Go over the data below and say how many lines hold the word "foldl". Only the number is needed.
= Beginning of Section =
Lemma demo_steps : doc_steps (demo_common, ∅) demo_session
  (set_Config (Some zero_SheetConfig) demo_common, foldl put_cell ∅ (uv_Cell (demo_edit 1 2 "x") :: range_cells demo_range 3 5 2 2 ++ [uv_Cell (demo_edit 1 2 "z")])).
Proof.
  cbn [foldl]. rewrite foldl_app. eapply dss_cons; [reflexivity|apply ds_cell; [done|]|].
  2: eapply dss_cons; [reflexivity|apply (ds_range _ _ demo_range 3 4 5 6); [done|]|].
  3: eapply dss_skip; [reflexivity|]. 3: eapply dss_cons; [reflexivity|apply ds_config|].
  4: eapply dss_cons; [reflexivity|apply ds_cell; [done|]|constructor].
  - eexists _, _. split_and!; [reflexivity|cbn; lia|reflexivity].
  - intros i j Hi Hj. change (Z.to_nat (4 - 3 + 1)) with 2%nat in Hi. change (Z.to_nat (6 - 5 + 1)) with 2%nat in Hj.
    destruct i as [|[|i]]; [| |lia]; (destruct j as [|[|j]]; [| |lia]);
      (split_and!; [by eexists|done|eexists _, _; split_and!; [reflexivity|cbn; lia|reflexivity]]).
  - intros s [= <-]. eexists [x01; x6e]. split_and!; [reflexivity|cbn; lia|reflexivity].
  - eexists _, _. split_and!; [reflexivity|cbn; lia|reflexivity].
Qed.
= End of Section =
- _Solved problem_: 2